### Problem description
If a line in the entries below includes the string "ExtensionRefused", copy it out.

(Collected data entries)
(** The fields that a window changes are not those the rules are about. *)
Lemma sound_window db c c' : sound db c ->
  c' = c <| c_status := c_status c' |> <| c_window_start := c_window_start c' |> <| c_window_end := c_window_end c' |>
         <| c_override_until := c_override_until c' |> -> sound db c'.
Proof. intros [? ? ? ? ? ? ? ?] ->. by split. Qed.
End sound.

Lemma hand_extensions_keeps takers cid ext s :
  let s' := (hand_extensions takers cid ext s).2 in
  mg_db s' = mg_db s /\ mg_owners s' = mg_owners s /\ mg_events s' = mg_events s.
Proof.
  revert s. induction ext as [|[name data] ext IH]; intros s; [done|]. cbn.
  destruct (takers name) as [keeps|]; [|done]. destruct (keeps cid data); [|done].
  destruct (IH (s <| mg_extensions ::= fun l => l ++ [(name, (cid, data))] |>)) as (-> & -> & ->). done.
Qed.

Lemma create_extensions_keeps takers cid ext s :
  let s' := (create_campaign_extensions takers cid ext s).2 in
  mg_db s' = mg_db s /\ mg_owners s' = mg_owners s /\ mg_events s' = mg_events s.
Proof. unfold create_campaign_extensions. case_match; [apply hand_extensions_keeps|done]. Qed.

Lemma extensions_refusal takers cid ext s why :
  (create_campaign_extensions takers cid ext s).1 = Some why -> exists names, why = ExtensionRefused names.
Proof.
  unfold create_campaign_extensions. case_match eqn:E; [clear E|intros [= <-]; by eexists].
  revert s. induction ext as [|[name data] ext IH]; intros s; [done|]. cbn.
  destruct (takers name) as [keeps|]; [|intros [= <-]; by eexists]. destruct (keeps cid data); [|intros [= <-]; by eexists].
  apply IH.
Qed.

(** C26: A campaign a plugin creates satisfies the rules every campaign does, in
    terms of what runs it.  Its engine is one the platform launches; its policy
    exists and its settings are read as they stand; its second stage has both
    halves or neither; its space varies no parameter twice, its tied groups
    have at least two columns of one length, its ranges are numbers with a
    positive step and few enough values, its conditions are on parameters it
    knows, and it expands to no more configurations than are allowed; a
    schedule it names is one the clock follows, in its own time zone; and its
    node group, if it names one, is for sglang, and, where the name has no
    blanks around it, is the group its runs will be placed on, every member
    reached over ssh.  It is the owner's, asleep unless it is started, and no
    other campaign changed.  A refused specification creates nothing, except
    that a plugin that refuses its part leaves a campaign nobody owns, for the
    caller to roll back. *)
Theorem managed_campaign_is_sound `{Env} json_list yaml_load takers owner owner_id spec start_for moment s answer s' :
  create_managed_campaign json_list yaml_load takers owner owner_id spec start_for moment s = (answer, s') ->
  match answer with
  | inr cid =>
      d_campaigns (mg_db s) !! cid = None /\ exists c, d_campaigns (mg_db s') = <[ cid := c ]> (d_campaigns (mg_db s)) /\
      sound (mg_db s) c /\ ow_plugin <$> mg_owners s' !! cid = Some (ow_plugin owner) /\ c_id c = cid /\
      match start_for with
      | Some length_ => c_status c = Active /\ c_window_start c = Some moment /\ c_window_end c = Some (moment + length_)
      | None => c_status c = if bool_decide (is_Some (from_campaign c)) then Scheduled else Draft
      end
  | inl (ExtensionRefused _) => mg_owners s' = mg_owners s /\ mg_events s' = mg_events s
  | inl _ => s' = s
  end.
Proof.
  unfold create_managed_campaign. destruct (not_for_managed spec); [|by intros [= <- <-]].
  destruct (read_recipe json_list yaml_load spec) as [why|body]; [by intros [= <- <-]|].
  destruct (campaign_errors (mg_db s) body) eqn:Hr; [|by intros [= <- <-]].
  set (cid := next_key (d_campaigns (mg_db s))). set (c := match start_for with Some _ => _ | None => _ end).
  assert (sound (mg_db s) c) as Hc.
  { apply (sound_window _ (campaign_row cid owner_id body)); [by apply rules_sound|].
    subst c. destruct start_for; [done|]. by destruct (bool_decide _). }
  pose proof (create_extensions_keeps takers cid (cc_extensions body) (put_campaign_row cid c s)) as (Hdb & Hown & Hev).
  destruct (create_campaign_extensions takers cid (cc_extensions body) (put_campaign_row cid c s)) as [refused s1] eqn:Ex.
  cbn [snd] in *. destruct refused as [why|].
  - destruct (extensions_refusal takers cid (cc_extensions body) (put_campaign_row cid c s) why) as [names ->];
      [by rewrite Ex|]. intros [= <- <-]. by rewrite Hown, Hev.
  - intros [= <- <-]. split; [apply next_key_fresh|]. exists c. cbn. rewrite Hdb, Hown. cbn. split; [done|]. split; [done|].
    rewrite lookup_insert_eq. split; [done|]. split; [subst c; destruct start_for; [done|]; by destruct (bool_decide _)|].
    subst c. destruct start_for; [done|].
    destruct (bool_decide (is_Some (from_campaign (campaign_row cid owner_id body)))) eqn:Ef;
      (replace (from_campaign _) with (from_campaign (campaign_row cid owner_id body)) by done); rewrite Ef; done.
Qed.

### Output of the exercise
  (create_campaign_extensions takers cid ext s).1 = Some why -> exists names, why = ExtensionRefused names.
  | inl (ExtensionRefused _) => mg_owners s' = mg_owners s /\ mg_events s' = mg_events s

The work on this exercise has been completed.